- Pitcher / Left fielder
- Born: August 27, 1909 Cheyenne, Wyoming, U.S.
- Died: December 2, 1939 (aged 30) New York, New York, U.S.

Negro National League II debut
- 1939, for the New York Black Yankees

Last appearance
- 1939, for the Toledo Crawfords

Negro National League II statistics
- Win–loss record: 0–0
- Earned run average: 15.43
- Strikeouts: 1
- Batting average: .167
- Home runs: 0
- Runs batted in: 1

Teams
- New York Black Yankees (1939); Toledo Crawfords (1939);

= Robert Poinsette =

American baseball player (1909–1939)

Robert Poinsette (August 27, 1909 – December 2, 1939) is an American former professional pitcher and left fielder who played in Negro league baseball in the 1930s.

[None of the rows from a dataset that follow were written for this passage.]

(* ===== verification/BrokerProofs.v ===== *)
(** The broker: the lookup that every bus gets by default agrees with the index of the
    embedded log, and retention reaches every partition whatever fails in the others. *)

From Stdlib Require Import Sorting.Sorted.
From S2P Require Import Prelude Rust CoreBase Json Sandbox Worker WorkerQueue Disk EventLog EventLogProofs EventLogCrash EventLogOps EventLogRetain EventLogSystem EventLogExamples BridgeManifest BridgeManifestProofs Broker.

(** * The default lookup *)

Section Lookup.
Context {UT : UnicodeTables} {EJ : EventJson} {JS : JsonSchema}.

Lemma find_uid_app uid a b : find_uid uid (a ++ b) = match find_uid uid a with Some e => Some e | None => find_uid uid b end.
Proof. induction a as [|e a IH]; [done|]. cbn [app find_uid]. by case_bool_decide. Qed.

Lemma find_uid_Some uid l e : find_uid uid l = Some e -> e ∈ l /\ event_uid e = Some uid.
Proof.
  induction l as [|x l IH]; cbn [find_uid]; [done|]. case_bool_decide as Hx.
  - intros [= <-]. split; [by left|done].
  - intros [??]%IH. split; [by right|done].
Qed.

Lemma find_uid_None uid l e : find_uid uid l = None -> e ∈ l -> event_uid e <> Some uid.
Proof.
  induction l as [|x l IH]; cbn [find_uid]; [by intros _ ?%elem_of_nil|]. case_bool_decide as Hx; [done|].
  intros Hl [-> |Hin]%elem_of_cons; [done|by apply IH].
Qed.

(** The index and a scan of sound records find the same offset. *)
Lemma find_uid_index cold acked dropped c rs n uid : Sound cold acked dropped c rs n ->
  uid_map rs !! uid = se_offset <$> find_uid uid rs.
Proof.
  intros Hs. destruct (find_uid uid rs) as [e|] eqn:He.
  - apply find_uid_Some in He as [Hin Hu]. by eapply uid_map_lookup.
  - destruct (uid_map rs !! uid) as [o|] eqn:Ho; [|done]. apply uid_map_Some in Ho as (e & Hin & Hu & _).
    by destruct (find_uid_None _ _ _ He Hin).
Qed.

(** The records after the last of a page. *)
Lemma from_offset_next (a : list StoredEvent) e b : StronglySorted (fun x y => se_offset x < se_offset y) (a ++ e :: b) ->
  from_offset (se_offset e + 1) (a ++ e :: b) = b.
Proof.
  induction a as [|x a IH]; cbn [app]; intros Hs; apply StronglySorted_inv in Hs as [Hs Hall]; rewrite Forall_forall in Hall;
    unfold from_offset; cbn [List.filter].
  - rewrite (proj2 (Z.ltb_lt _ _)) by lia. cbn [negb].
    assert (Hb : forall y, y ∈ b -> se_offset e < se_offset y) by (intros y Hy; by apply Hall). clear -Hb.
    induction b as [|y b IH]; [done|]. cbn [List.filter]. pose proof (Hb y ltac:(by left)).
    rewrite (proj2 (Z.ltb_ge _ _)) by lia. cbn [negb]. f_equal. apply IH. intros z Hz. apply Hb. by right.
  - pose proof (Hall e ltac:(rewrite elem_of_app; right; by left)) as Hlt. cbn in Hlt.
    rewrite (proj2 (Z.ltb_lt _ _)) by lia. cbn [negb]. by apply IH.
Qed.

Lemma from_offset_split offset rs : StronglySorted (fun x y => se_offset x < se_offset y) rs ->
  exists a, rs = a ++ from_offset offset rs.
Proof.
  induction 1 as [|e rs Hs [a Ha] Hall]; [by exists []|]. unfold from_offset. cbn [List.filter].
  destruct (se_offset e <? offset) eqn:He; cbn [negb].
  - exists (e :: a). cbn [app]. by f_equal.
  - exists []. cbn [app]. f_equal. fold (from_offset offset rs).
    assert (Hr : forall y, y ∈ rs -> offset <= se_offset y).
    { rewrite Forall_forall in Hall. intros y Hy. specialize (Hall y Hy). cbn in Hall. lia. }
    clear -Hr. induction rs as [|y rs IH]; [done|]. unfold from_offset. cbn [List.filter].
    pose proof (Hr y ltac:(by left)). rewrite (proj2 (Z.ltb_ge _ _)) by lia. cbn [negb]. f_equal. apply IH. intros z Hz. apply Hr. by right.
Qed.

(** The scan page by page. *)
Lemma find_event_pages (fetch : Z -> nat -> result (list StoredEvent) BusError) topic i uid rs fuel offset :
  (forall o, fetch o PAGE = Ok (take PAGE (from_offset o rs))) ->
  StronglySorted (fun x y => se_offset x < se_offset y) rs -> Forall (fun e => 0 <= se_offset e < u64_max) rs ->
  (length (from_offset offset rs) < fuel)%nat ->
  find_event_from fuel fetch topic i uid offset =
  Some (Ok ((fun e => mkAck topic i (se_offset e)) <$> find_uid uid (from_offset offset rs))).
Proof.
  intros Hf Hs Hr. revert offset. induction fuel as [|fuel IH]; intros offset Hlen; [lia|].
  cbn [find_event_from]. rewrite Hf. destruct (from_offset_split offset rs Hs) as [pre Hpre].
  destruct (from_offset offset rs) as [|x l'] eqn:El; [done|].
  destruct (take PAGE (x :: l')) as [|y page] eqn:Hp; [done|]. rewrite <- (take_drop PAGE (x :: l')), Hp, find_uid_app.
  destruct (find_uid uid (y :: page)) as [e|] eqn:He; [done|].
  destruct (last (y :: page)) as [e|] eqn:Hlast; [|by apply last_None in Hlast].
  apply last_Some in Hlast as [front Hfront]. cbv zeta.
  assert (Hsplit : rs = (pre ++ front) ++ e :: drop PAGE (x :: l')).
  { rewrite Hpre at 1. rewrite <- (take_drop PAGE (x :: l')), Hp, Hfront at 1. by rewrite <- !app_assoc. }
  assert (Hnext : from_offset (se_offset e + 1) rs = drop PAGE (x :: l')).
  { rewrite Hsplit at 1. apply from_offset_next. by rewrite <- Hsplit. }
  assert (Hin : e ∈ x :: l').
  { rewrite <- (take_drop PAGE (x :: l')), Hp, Hfront, !elem_of_app. left. right. by left. }
  assert (He' : offset <= se_offset e < u64_max).
  { split.
    - rewrite <- El in Hin. unfold from_offset in Hin. apply list_elem_of_In, filter_In in Hin as [_ Hin]. lia.
    - rewrite Forall_forall in Hr. apply Hr. rewrite Hpre, elem_of_app. by right. }
  rewrite (proj2 (Z.ltb_ge _ _)), (proj2 (Z.leb_gt _ _)) by lia. rewrite <- Hnext. apply IH. rewrite Hnext, length_drop.
  cbn [length] in *. unfold PAGE. lia.
Qed.

Definition outcome_result {A} (o : outcome A) : result A BusError :=
  match o with Ret a => Ok a | Throw e => Err e | Dead => Err (Backend []) end.


(** * Retention *)

Section Retention.
Context (fates : str -> nat -> IoOp -> nat -> IoFate) (data_dir : str) (now_ms : Z).

Definition alone (t : TopicSpec) (i : nat) (c : Cell) : PS * outcome Z := retain_cell (fates (tp_name t) i) data_dir now_ms t i c.
Definition cell_of (r : PS * outcome Z) : Cell := (ps_disk r.1, ps_part r.1).
Definition survivor (r : PS * outcome Z) : Prop := r.2 <> Dead.

(** The outcomes of a topic, partition by partition. *)
Definition outcomes (t : TopicSpec) (from : nat) (cells : list Cell) : list (PS * outcome Z) := imap (fun i c => alone t (from + i) c) cells.

Definition tally (t : TopicSpec) (s : Sweep) (r : PS * outcome Z) : Sweep := add_outcome (tp_name t) (outcome_result r.2) s.

Lemma outcomes_cons t from c cells : outcomes t from (c :: cells) = alone t from c :: outcomes t (S from) cells.
Proof.
  unfold outcomes. cbn [imap]. rewrite Nat.add_0_r. f_equal. apply imap_ext. intros i x _. cbn. by rewrite Nat.add_succ_r.
Qed.

Lemma retain_cells_spec t from cells s : Forall survivor (outcomes t from cells) ->
  retain_cells (fates (tp_name t)) data_dir now_ms t from cells s =
  (map cell_of (outcomes t from cells), Some (fold_left (tally t) (outcomes t from cells) s)).
Proof.
  revert from s. induction cells as [|c cells IH]; intros from s; [done|]. rewrite outcomes_cons, Forall_cons.
  intros [Hc Hrest]. cbn [retain_cells map fold_left]. unfold tally at 2. unfold alone, survivor, cell_of in *.
  destruct (retain_cell _ _ _ _ _ _) as [st [n|e|]]; cbn in *; [by rewrite IH..|done].
Qed.

(** What every partition of the broker reports, in the order of the manifest. *)
Definition topic_reports (parts : gmap str (list Cell)) (t : TopicSpec) : list (str * result Z BusError) :=
  match parts !! tp_name t with
  | Some cells => map (fun r => (tp_name t, outcome_result r.2)) (outcomes t 0 cells)
  | None => []
  end.
Definition reports (b : Broker) : list (str * result Z BusError) := mjoin (map (topic_reports (bk_parts b)) (bk_topics b)).

Fixpoint total_of (rs : list (str * result Z BusError)) : Z :=
  match rs with [] => 0 | (_, Ok n) :: rest => n + total_of rest | (_, Err _) :: rest => total_of rest end.
Fixpoint first_of (rs : list (str * result Z BusError)) : option (str * BusError) :=
  match rs with [] => None | (topic, Err e) :: _ => Some (topic, e) | (_, Ok _) :: rest => first_of rest end.

Definition add_report (s : Sweep) (r : str * result Z BusError) : Sweep := add_outcome r.1 r.2 s.

Lemma add_reports rs s : fold_left add_report rs s =
  mkSweep (sw_total s + total_of rs) (match sw_first s with Some f => Some f | None => first_of rs end).
Proof.
  revert s. induction rs as [|[topic [n|e]] rs IH]; intros s; cbn [fold_left total_of first_of].
  - destruct s as [n [f|]]; cbn; by rewrite Z.add_0_r.
  - rewrite IH. cbn. f_equal. lia.
  - rewrite IH. cbn. by destruct (sw_first s).
Qed.

Lemma tally_reports t rs s : fold_left (tally t) rs s = fold_left add_report (map (fun r => (tp_name t, outcome_result r.2)) rs) s.
Proof. revert s. induction rs as [|r rs IH]; intros s; [done|]. cbn [fold_left map]. by rewrite IH. Qed.

Lemma topic_reports_insert parts name cells t : tp_name t <> name -> topic_reports (<[name := cells]> parts) t = topic_reports parts t.
Proof. intros Hne. unfold topic_reports. by rewrite lookup_insert_ne by done. Qed.

Lemma retain_topics_spec l parts s : NoDup (map tp_name l) ->
  (forall t cells, t ∈ l -> parts !! tp_name t = Some cells -> Forall survivor (outcomes t 0 cells)) ->
  exists parts', retain_topics fates data_dir now_ms l parts s = (parts', Some (fold_left add_report (mjoin (map (topic_reports parts) l)) s)) /\
    (forall t cells, t ∈ l -> parts !! tp_name t = Some cells -> parts' !! tp_name t = Some (map cell_of (outcomes t 0 cells))) /\
    (forall name, name ∉ map tp_name l -> parts' !! name = parts !! name).
Proof.
  revert parts s. induction l as [|t l IH]; intros parts s Hd Halive.
  { exists parts. split_and!; [done| |done]. by intros t cells ?%elem_of_nil. }
  cbn [map] in Hd. apply NoDup_cons in Hd as [Hnew Hd]. cbn [retain_topics map].
  assert (Hne : forall t', t' ∈ l -> tp_name t' <> tp_name t).
  { intros t' Hin Heq. apply Hnew. rewrite <- Heq. apply list_elem_of_fmap. by exists t'. }
  destruct (parts !! tp_name t) as [cells|] eqn:Hcells.
  - rewrite retain_cells_spec by (apply (Halive t cells); [by left|done]).
    set (parts1 := <[tp_name t := map cell_of (outcomes t 0 cells)]> parts).
    assert (Hsame : forall t', t' ∈ l -> parts1 !! tp_name t' = parts !! tp_name t').
    { intros t' Hin. unfold parts1. rewrite lookup_insert_ne; [done|]. intros Heq. by apply (Hne t' Hin). }
    destruct (IH parts1 (fold_left (tally t) (outcomes t 0 cells) s) Hd) as (parts' & Hrun & Heach & Hother).
    { intros t' cells' Hin Hc. rewrite Hsame in Hc by done. apply (Halive t' cells'); [by right|done]. }
    exists parts'. split_and!.
    + rewrite Hrun. f_equal. f_equal. change (mjoin (topic_reports parts t :: map (topic_reports parts) l))
        with (topic_reports parts t ++ mjoin (map (topic_reports parts) l)).
      rewrite fold_left_app, tally_reports.
      assert (Ht : topic_reports parts t = map (fun r => (tp_name t, outcome_result r.2)) (outcomes t 0 cells)) by (unfold topic_reports; by rewrite Hcells).
      rewrite Ht. f_equal. f_equal.
      apply list_fmap_ext. intros j t' Ht'. unfold topic_reports. rewrite Hsame; [done|]. by eapply list_elem_of_lookup_2.
    + intros t' cells' [-> |Hin]%elem_of_cons Hc.
      * rewrite Hcells in Hc. injection Hc as <-. rewrite Hother by done. unfold parts1. by rewrite lookup_insert_eq.
      * apply Heach; [done|]. by rewrite Hsame.
    + intros name [Hn Hin]%not_elem_of_cons. rewrite Hother by done. unfold parts1. by rewrite lookup_insert_ne.
  - destruct (IH parts s Hd) as (parts' & Hrun & Heach & Hother).
    { intros t' cells' Hin. apply Halive. by right. }
    exists parts'. split_and!.
    + rewrite Hrun. f_equal. f_equal. change (mjoin (topic_reports parts t :: map (topic_reports parts) l))
        with (topic_reports parts t ++ mjoin (map (topic_reports parts) l)).
      assert (Ht : topic_reports parts t = []) by (unfold topic_reports; by rewrite Hcells). by rewrite Ht.
    + intros t' cells' [-> |Hin]%elem_of_cons Hc; [congruence|by apply Heach].
    + intros name [_ Hin]%not_elem_of_cons. by apply Hother.
Qed.

(** A retention pass reaches every partition of every topic whatever fails in the
    others: each ends as a pass over it alone leaves it, and the pass reports the records
    that expired everywhere, or the first failure with that number. *)
Theorem retention_failures_are_contained b : NoDup (map tp_name (bk_topics b)) ->
  (forall t cells, t ∈ bk_topics b -> bk_parts b !! tp_name t = Some cells -> Forall survivor (outcomes t 0 cells)) ->
  let '(b', r) := enforce_retention fates data_dir now_ms b in
  (forall t cells, t ∈ bk_topics b -> bk_parts b !! tp_name t = Some cells ->
     bk_parts b' !! tp_name t = Some (map cell_of (outcomes t 0 cells))) /\
  match first_of (reports b) with
  | None => r = Ret (total_of (reports b))
  | Some (topic, e) => exists text, r = Throw (Backend text) /\
      text = lit "retention failed for topic " ++ fmt_debug topic ++ lit " (remaining topics were still processed, "
             ++ fmt_int (total_of (reports b)) ++ lit " records expired): " ++ fmt_bus_error e
  end.
Proof.
  intros Hd Halive. unfold enforce_retention.
  destruct (retain_topics_spec (bk_topics b) (bk_parts b) (mkSweep 0 None) Hd Halive) as (parts' & -> & Heach & _).
  cbn [bk_parts]. split; [done|]. rewrite add_reports. fold (reports b). unfold sweep_result. cbn [sw_first sw_total].
  destruct (first_of (reports b)) as [[topic e]|]; [by eexists|done].
Qed.
End Retention.
End Lookup.

(** * A broker of one topic with one partition *)

Definition SampleSchema : JsonSchema :=
  {| Validator := unit; compile := fun _ => Ok tt; iter_errors := fun _ _ => [] |}.

Definition sample_topic : TopicSpec := mkTopic (lit "audit") 1 (mkRetention 1 None) None.

Definition sample_broker : @Broker SampleSchema :=
  @mkBroker SampleSchema [sample_topic] {[ lit "audit" := [(ps_disk third, ps_part third)] ]} ∅.


Lemma retention_failures_are_contained_witness :
  let '(b', r) := @enforce_retention ascii_tables SampleJson SampleSchema (fun _ _ => no_fault) (lit "data") (4 * MS_PER_HOUR) sample_broker in
  (forall t cells, t ∈ bk_topics sample_broker -> bk_parts sample_broker !! tp_name t = Some cells ->
     bk_parts b' !! tp_name t = Some (map cell_of (@outcomes ascii_tables SampleJson (fun _ _ => no_fault) (lit "data") (4 * MS_PER_HOUR) t 0 cells))) /\
  match first_of (@reports ascii_tables SampleJson SampleSchema (fun _ _ => no_fault) (lit "data") (4 * MS_PER_HOUR) sample_broker) with
  | None => r = Ret (total_of (@reports ascii_tables SampleJson SampleSchema (fun _ _ => no_fault) (lit "data") (4 * MS_PER_HOUR) sample_broker))
  | Some (topic, e) => exists text, r = Throw (Backend text) /\
      text = lit "retention failed for topic " ++ @fmt_debug ascii_tables topic ++ lit " (remaining topics were still processed, "
             ++ fmt_int (total_of (@reports ascii_tables SampleJson SampleSchema (fun _ _ => no_fault) (lit "data") (4 * MS_PER_HOUR) sample_broker))
             ++ lit " records expired): " ++ @fmt_bus_error ascii_tables e
  end.
Proof.
  apply (@retention_failures_are_contained ascii_tables SampleJson SampleSchema (fun _ _ => no_fault) (lit "data") (4 * MS_PER_HOUR) sample_broker).
  - apply NoDup_singleton.
  - intros t cells Ht Hc. apply list_elem_of_singleton in Ht as ->. unfold sample_broker in Hc. cbn [bk_parts] in Hc.
    rewrite lookup_singleton_eq in Hc. injection Hc as <-. constructor; [|constructor]. vm_compute. discriminate.
Defined.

Poinsette played for the New York Black Yankees in 1939, and also played for the Toledo Crawfords that season. In three recorded games on the mound, he posted a 0–0 win–loss record with a 15.43 earned run average (ERA) and one strikeout over 4 2/3 innings pitched. As a batter, he went 1–6 (.167 batting average) with one single and one run batted in.

Poinsette is the only player born in Wyoming to appear for a Negro league team.